The software categories include games, children’s and adult educational programs, music videos and feature films.

Bethune says about 50 films are already available from the libraries of such firms as Paramount, Orion, mgm and Polygram Video.

He says interactive music disks configured for cd-i will include Todd Rundgren’s No World Order, which permits the user to rearrange the music digitally.

The catalogue of cd-is featuring traditionally formatted music and video images includes such artists as Pink Floyd and Tina Turner.

The software stable for 3do appears to number well under half that of cd-i.

It is understood there are about 60 games titles available, although that number is expected to grow to about 100 by Christmas.

About 75 of the titles will be truly interactive.

Japan debut

The 3do system’s worldwide debut took place in March in Japan.

It first appeared in the u.s. in October.

About 150,000 units have been sold worldwide, mostly in Japan.

A public company founded by Trip Hawkins, former owner of Entertainment Arts, 3do shares were at one time trading at US$44.47.

Currently, their price is around $14.15.

One analyst attributed the drop last October to the discovery by traders that shipments to wholesalers of the Panasonic machine were far lower than had been expected.

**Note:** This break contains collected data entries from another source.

Lemma rot_cold_loop cfg now ps : forall v, NoDup ps.*1 ->
  let v' := foldl (fun v p => rot_cold cfg now v p.1 p.2) v ps in
  va_warm v' = va_warm v
  /\ (forall r, arch (va_cold v') r = if decide (r ∈ ps.*1)
               then List.filter (cold_kept cfg now) (arch (list_to_map ps) r)
               else arch (va_cold v) r)
  /\ va_out v' = add_report 0 0 (count (fun e => negb (cold_kept cfg now e)) (concat ps.*2))
                   (va_out v).
Proof.
  induction ps as [|[r l] ps IH]; intros v Hnd.
  { cbn. split_and!; [done..|by rewrite add_report_0]. }
  cbn [fmap list_fmap fst snd] in *. apply NoDup_cons in Hnd as [Hni Hnd].
  cbn [foldl fst snd]. specialize (IH (rot_cold cfg now v r l) Hnd) as (Hw & Hc & Ho).
  cbv zeta in *. split_and!.
  - exact Hw.
  - intros r'. rewrite Hc, arch_cons by done. unfold rot_cold at 1. cbn [va_cold].
    rewrite store_archive_arch. destruct (decide (r' = r)) as [->|Hne].
    + rewrite decide_False by done. rewrite decide_True; [done|apply list_elem_of_here].
    + destruct (decide (r' ∈ ps.*1)).
      * rewrite decide_True; [done|]. by apply list_elem_of_further.
      * rewrite decide_False; [done|]. by rewrite not_elem_of_cons.
  - rewrite Ho. unfold rot_cold. cbn [va_out concat]. by rewrite add_report_add, !count_app.
Qed.

Lemma foldl_put_vault {V} (f : Kernel * SweepResult -> string -> V -> Kernel * SweepResult)
    (g : vault -> string -> V -> vault) k ps :
  (forall v r l, f (put_vault k v) r l = put_vault k (g v r l)) ->
  forall v, foldl (fun s p => f s p.1 p.2) (put_vault k v) ps
            = put_vault k (foldl (fun v p => g v p.1 p.2) v ps).
Proof.
  intros Hf. induction ps as [|[r l] ps IH]; intros v; [done|]. cbn [foldl]. by rewrite Hf, IH.
Qed.

Lemma filter_filter_and {A} (p q : A -> bool) l :
  List.filter p (List.filter q l) = List.filter (fun x => q x && p x) l.
Proof.
  induction l as [|x l IH]; [done|]. cbn. destruct (q x); cbn; [|done]. by destruct (p x); rewrite IH.
Qed.

Lemma filter_ext {A} (p q : A -> bool) l : (forall x, p x = q x) ->
  List.filter p l = List.filter q l.
Proof. intros H. induction l as [|x l IH]; [done|]. cbn. by rewrite H, IH. Qed.

Section Loops.
Context `{MapRange}.

Lemma arch_range m r : arch (list_to_map (range_map m)) r = arch m r.
Proof. by rewrite list_to_map_range. Qed.

Lemma arch_range_out m r : r ∉ (range_map m).*1 -> arch m r = [].
Proof.
  intros Hr. rewrite <- arch_range. by apply arch_not_in.
Qed.

(** All the events of an archive, in the order of a visit. *)
Definition archived (m : gmap string (list CanonicalEvent)) : list CanonicalEvent :=
  concat (range_map m).*2.

(** Rotation, run by run: warm events too old move to the cold archive or go;
    cold events too old go. *)
Lemma rotate_spec now k out :
  exists v, rotateArchivesLocked now (k, out) = put_vault k v
  /\ (forall r, arch (va_warm v) r
                = List.filter (warm_aged (k_cfg k) now) (arch (k_warmArchiveByRun k) r))
  /\ (forall r, arch (va_cold v) r
                = List.filter (cold_kept (k_cfg k) now) (arch (k_coldArchiveByRun k) r)
                  ++ List.filter (cold_aged (k_cfg k) now) (arch (k_warmArchiveByRun k) r))
  /\ exists mid, (forall r, arch mid r = arch (k_coldArchiveByRun k) r
                    ++ List.filter (cold_aged (k_cfg k) now) (arch (k_warmArchiveByRun k) r))
     /\ va_out v = add_report 0
          (count (cold_aged (k_cfg k) now) (archived (k_warmArchiveByRun k)))
          (count (lost (k_cfg k) now) (archived (k_warmArchiveByRun k))
           + count (fun e => negb (cold_kept (k_cfg k) now e)) (archived mid)) out.
Proof.
  pose proof (rot_warm_loop (k_cfg k) now (range_map (k_warmArchiveByRun k)) (vault_of (k, out))
                (range_map_nodup _)) as H1. cbv zeta in H1.
  set (v1 := foldl _ _ (range_map (k_warmArchiveByRun k))) in *. destruct H1 as (W1 & C1 & O1).
  pose proof (rot_cold_loop (k_cfg k) now (range_map (va_cold v1)) v1 (range_map_nodup _)) as H2.
  cbv zeta in H2. set (v2 := foldl _ v1 _) in *. destruct H2 as (W2 & C2 & O2).
  assert (rotateArchivesLocked now (k, out) = put_vault k v2) as ->.
  { unfold rotateArchivesLocked, go_range. cbv zeta.
    assert (foldl (fun s kv => rotate_warm now s kv.1 kv.2) (k, out)
              (range_map (k_warmArchiveByRun k)) = put_vault k v1) as E1.
    { rewrite <- (put_vault_of k out).
      apply (foldl_put_vault _ _ k _ (fun v r l => rotate_warm_eq now k v r l)). }
    cbn [fst]. rewrite E1.
    apply (foldl_put_vault _ _ k _ (fun v r l => rotate_cold_eq now k v r l)). }
  assert (Cm : forall r, arch (va_cold v1) r = arch (k_coldArchiveByRun k) r
            ++ List.filter (cold_aged (k_cfg k) now) (arch (k_warmArchiveByRun k) r)).
  { intros r. by rewrite C1, arch_range. }
  exists v2. split; [done|]. split; [|split].
  - intros r. rewrite W2, W1, arch_range. destruct (decide _) as [|Hn]; [done|].
    apply arch_range_out in Hn. change (va_warm (vault_of (k, out))) with (k_warmArchiveByRun k).
    by rewrite Hn.
  - intros r. rewrite C2, arch_range.
    assert (List.filter (cold_kept (k_cfg k) now) (arch (va_cold v1) r)
      = List.filter (cold_kept (k_cfg k) now) (arch (k_coldArchiveByRun k) r)
        ++ List.filter (cold_aged (k_cfg k) now) (arch (k_warmArchiveByRun k) r)) as <-.
    { rewrite Cm, List.filter_app, filter_filter_and. f_equal. apply filter_ext. intros e.
      unfold cold_aged. by destruct (warm_aged _ _ e), (cold_kept _ _ e). }
    destruct (decide _) as [|Hn]; [done|]. apply arch_range_out in Hn. by rewrite Hn.
  - exists (va_cold v1). split; [exact Cm|]. rewrite O2, O1. cbn [vault_of va_out snd].
    rewrite add_report_add. unfold archived. f_equal; lia.
Qed.
End Loops.

(** ** The loop over the runs *)

Definition run_events (m : gmap string storedRunData) (r : string) : list CanonicalEvent :=
  rd_Events (default empty_run (m !! r)).

(** What the sweep leaves of a run before reindexing. *)
Definition swept (cfg : Config) (now : time) (_ : string) (rd : storedRunData) : option storedRunData :=
  match List.filter (still_hot cfg now) (rd_Events rd) with
  | [] => None
  | kept => Some (restat kept rd)
  end.

(** What the sweep never touches of [store]. *)
Definition calm (k : Kernel) :=
  store (k_set_runs ∅ (k_set_warmArchiveByRun ∅ (k_set_coldArchiveByRun ∅ k))).

Lemma calm_fields k k' : calm k = calm k' ->
  k_cfg k = k_cfg k' /\ k_registeredSources k = k_registeredSources k'
  /\ k_globalAnchors k = k_globalAnchors k' /\ k_tombstonedRefs k = k_tombstonedRefs k'
  /\ k_eventsByID k = k_eventsByID k'.
Proof.
  intros (E1 & E2 & E3 & _ & _ & _ & _ & _ & E9 & E10 & _)%store_fields. cbn in *. by split_and!.
Qed.

Lemma sweep_run_spec now k out r rd :
  let '(k', out') := sweep_run (Add now (- ec_EventRetention (k_cfg k))) now (k, out) r rd in
  vault_of (k', out')
  = archive_all (k_cfg k) now r (List.filter (expired (k_cfg k) now) (rd_Events rd))
      (vault_of (k, out))
  /\ k_runs k' = upd_entry (swept (k_cfg k) now) (k_runs k) r rd
  /\ calm k' = calm k /\ k_outbox k' = k_outbox k.
Proof.
  unfold sweep_run. pose proof (sweep_fold r now k (rd_Events rd) [] (vault_of (k, out))) as Hs.
  rewrite put_vault_of in Hs. rewrite Hs. cbn [app].
  unfold upd_entry, swept. set (v := archive_all _ _ _ _ _). clearbody v. unfold put_vault.
  destruct (List.filter (still_hot (k_cfg k) now) (rd_Events rd)) as [|e kept];
    [|split; [by destruct v|done]].
  split; [|split; [|done]].
  - unfold vault_of. cbn. by destruct v.
  - unfold forget_run. cbn. apply delete_insert_eq.
Qed.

However 3do’s public relations manager, Cindy McCaffrey, claims 3do has a bright future.

McCaffrey claims Philips’ cd-i technology is ‘outdated’ and ‘has passed the window of opportunity, whereas 3do is state-of-the-art technology, and also built with the future in mind.’

A list of manufacturers, among them Goldstar, Samsung, Sanyo, at&t and Toshiba, are said to be planning to produce players for the cd-i and 3do systems.

However, none of their local representatives were able to provide information on the subject.